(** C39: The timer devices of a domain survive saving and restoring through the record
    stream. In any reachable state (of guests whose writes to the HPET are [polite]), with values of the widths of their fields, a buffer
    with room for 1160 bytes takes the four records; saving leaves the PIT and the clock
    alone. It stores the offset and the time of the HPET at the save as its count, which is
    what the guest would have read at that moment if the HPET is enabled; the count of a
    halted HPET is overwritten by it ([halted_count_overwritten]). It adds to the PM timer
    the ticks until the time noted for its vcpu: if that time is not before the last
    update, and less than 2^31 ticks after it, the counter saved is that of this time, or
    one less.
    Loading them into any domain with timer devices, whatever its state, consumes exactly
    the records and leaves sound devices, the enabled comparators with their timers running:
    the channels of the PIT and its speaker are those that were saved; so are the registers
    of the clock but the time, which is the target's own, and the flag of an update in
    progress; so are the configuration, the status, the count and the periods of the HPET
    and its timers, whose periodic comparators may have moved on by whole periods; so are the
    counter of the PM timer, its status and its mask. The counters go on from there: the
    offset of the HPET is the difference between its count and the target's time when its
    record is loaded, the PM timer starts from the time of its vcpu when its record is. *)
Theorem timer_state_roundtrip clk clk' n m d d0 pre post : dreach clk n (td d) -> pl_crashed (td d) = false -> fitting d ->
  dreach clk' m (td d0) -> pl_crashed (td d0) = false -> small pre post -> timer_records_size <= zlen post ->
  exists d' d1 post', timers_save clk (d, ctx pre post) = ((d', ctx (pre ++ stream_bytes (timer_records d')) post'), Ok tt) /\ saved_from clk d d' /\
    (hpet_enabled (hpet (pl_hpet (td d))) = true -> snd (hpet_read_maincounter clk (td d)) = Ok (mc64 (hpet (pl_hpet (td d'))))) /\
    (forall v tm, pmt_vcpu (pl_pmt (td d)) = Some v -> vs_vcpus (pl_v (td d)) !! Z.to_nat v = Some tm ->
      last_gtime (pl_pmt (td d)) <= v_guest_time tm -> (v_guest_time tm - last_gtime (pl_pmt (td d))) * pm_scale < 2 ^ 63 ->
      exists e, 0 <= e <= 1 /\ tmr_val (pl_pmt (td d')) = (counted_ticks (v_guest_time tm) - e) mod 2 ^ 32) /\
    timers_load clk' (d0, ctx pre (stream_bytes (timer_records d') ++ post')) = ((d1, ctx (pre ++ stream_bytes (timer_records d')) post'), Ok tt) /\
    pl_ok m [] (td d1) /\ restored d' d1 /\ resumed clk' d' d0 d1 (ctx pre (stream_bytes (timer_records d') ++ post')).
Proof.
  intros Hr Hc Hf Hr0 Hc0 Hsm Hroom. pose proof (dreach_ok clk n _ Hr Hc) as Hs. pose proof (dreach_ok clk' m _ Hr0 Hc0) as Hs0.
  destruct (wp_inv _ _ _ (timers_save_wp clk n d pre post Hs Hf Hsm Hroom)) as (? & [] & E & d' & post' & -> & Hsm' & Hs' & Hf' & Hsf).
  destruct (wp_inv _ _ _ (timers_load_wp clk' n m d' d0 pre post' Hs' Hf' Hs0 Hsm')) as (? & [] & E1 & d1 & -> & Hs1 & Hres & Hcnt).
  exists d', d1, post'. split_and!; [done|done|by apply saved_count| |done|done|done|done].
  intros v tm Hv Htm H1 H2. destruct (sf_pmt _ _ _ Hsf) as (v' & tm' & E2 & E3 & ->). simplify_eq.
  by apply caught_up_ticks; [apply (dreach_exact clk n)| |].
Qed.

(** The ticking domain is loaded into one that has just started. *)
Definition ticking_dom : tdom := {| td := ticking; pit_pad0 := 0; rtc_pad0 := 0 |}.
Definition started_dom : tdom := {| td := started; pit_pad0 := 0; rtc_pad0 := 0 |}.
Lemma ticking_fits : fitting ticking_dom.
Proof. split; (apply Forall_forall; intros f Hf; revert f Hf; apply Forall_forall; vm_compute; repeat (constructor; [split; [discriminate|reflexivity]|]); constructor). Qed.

_ _ _ _ _

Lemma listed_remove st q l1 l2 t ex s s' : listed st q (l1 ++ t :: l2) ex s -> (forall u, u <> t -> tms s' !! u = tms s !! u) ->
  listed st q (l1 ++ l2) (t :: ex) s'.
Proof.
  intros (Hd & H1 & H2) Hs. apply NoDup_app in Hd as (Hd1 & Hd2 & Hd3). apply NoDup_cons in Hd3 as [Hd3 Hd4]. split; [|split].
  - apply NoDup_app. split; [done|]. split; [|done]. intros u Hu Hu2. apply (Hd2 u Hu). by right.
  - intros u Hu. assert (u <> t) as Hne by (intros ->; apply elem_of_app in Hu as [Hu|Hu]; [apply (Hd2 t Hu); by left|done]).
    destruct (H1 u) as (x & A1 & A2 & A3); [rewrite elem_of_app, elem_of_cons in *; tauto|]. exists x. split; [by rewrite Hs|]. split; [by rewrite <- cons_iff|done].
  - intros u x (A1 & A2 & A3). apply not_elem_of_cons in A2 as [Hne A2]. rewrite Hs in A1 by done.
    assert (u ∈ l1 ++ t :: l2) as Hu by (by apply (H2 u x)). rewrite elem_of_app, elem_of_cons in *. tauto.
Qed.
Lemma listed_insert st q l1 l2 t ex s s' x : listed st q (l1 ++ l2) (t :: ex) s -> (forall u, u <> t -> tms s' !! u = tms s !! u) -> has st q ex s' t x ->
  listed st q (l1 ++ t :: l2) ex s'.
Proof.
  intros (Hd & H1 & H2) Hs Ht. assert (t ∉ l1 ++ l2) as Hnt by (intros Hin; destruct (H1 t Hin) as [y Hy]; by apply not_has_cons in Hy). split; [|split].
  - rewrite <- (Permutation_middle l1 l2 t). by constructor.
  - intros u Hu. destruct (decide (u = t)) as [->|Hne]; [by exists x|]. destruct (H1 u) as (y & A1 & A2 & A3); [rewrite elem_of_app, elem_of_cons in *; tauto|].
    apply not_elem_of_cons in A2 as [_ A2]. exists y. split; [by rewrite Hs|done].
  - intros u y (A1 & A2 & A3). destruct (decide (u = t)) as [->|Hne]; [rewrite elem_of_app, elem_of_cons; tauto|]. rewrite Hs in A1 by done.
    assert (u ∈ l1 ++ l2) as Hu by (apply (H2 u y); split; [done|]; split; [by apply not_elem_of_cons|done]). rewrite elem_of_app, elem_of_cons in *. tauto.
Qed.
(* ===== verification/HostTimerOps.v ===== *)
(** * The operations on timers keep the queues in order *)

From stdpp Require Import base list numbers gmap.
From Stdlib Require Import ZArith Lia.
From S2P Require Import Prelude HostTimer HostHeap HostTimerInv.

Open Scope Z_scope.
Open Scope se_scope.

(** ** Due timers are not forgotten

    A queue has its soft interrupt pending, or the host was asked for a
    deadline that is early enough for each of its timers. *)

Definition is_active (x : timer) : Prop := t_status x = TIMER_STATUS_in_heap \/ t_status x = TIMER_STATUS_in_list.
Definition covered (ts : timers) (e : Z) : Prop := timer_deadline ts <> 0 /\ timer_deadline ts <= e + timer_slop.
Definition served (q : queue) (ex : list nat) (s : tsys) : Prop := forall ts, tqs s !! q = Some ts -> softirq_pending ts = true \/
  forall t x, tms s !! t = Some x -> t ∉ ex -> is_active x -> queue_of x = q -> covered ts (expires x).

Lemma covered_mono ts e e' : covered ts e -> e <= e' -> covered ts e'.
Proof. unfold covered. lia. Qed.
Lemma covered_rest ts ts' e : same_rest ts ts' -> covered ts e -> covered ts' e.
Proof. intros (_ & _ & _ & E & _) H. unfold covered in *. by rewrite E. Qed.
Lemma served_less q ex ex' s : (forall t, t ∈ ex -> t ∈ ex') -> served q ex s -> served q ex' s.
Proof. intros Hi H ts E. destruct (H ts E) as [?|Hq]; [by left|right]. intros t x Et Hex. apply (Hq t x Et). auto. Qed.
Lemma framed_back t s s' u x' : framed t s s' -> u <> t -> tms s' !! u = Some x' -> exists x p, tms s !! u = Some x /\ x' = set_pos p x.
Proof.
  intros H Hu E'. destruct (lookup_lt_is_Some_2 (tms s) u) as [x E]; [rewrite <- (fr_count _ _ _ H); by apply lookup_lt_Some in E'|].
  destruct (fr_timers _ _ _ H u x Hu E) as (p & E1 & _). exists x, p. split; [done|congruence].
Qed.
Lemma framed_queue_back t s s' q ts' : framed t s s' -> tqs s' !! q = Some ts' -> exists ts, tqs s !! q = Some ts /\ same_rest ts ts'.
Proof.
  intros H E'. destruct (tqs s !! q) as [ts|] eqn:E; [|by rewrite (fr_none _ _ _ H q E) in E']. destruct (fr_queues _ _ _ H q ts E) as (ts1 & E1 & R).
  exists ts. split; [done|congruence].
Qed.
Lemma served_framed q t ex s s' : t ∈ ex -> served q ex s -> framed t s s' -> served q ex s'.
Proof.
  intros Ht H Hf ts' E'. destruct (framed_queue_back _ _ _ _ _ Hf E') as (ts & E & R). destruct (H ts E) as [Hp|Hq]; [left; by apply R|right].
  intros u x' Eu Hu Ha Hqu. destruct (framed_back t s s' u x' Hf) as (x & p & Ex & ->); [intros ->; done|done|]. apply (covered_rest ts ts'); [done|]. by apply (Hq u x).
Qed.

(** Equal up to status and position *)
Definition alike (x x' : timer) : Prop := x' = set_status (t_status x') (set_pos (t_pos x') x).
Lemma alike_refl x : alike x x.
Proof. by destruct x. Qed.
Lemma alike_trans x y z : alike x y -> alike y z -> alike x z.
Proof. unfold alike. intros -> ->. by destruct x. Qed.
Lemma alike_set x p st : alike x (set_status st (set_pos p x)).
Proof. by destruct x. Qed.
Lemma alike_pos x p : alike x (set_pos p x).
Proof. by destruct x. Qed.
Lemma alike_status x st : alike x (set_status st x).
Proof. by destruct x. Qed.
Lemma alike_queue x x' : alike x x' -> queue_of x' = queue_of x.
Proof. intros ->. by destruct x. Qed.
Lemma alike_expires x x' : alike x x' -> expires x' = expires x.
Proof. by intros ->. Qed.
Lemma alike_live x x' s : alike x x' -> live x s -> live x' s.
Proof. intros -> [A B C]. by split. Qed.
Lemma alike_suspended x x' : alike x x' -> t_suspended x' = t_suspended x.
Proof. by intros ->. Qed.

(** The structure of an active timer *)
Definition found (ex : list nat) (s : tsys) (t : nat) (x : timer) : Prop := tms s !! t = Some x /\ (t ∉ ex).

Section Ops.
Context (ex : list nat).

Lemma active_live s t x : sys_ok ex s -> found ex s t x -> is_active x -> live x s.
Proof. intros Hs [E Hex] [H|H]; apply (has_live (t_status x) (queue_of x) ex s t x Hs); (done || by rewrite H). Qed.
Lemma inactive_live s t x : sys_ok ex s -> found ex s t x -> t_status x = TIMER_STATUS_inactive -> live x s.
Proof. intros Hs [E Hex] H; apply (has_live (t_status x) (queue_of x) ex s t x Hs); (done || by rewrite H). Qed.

_ _ _ _ _

Word for word, restate the lines of the data above that fall between the line holding "dreach clk' m" and the line holding "pl_ok m [] (td", inclusive, and no other lines.

FINAL ANSWER.
  dreach clk' m (td d0) -> pl_crashed (td d0) = false -> small pre post -> timer_records_size <= zlen post ->
  exists d' d1 post', timers_save clk (d, ctx pre post) = ((d', ctx (pre ++ stream_bytes (timer_records d')) post'), Ok tt) /\ saved_from clk d d' /\
    (hpet_enabled (hpet (pl_hpet (td d))) = true -> snd (hpet_read_maincounter clk (td d)) = Ok (mc64 (hpet (pl_hpet (td d'))))) /\
    (forall v tm, pmt_vcpu (pl_pmt (td d)) = Some v -> vs_vcpus (pl_v (td d)) !! Z.to_nat v = Some tm ->
      last_gtime (pl_pmt (td d)) <= v_guest_time tm -> (v_guest_time tm - last_gtime (pl_pmt (td d))) * pm_scale < 2 ^ 63 ->
      exists e, 0 <= e <= 1 /\ tmr_val (pl_pmt (td d')) = (counted_ticks (v_guest_time tm) - e) mod 2 ^ 32) /\
    timers_load clk' (d0, ctx pre (stream_bytes (timer_records d') ++ post')) = ((d1, ctx (pre ++ stream_bytes (timer_records d')) post'), Ok tt) /\
    pl_ok m [] (td d1) /\ restored d' d1 /\ resumed clk' d' d0 d1 (ctx pre (stream_bytes (timer_records d') ++ post')).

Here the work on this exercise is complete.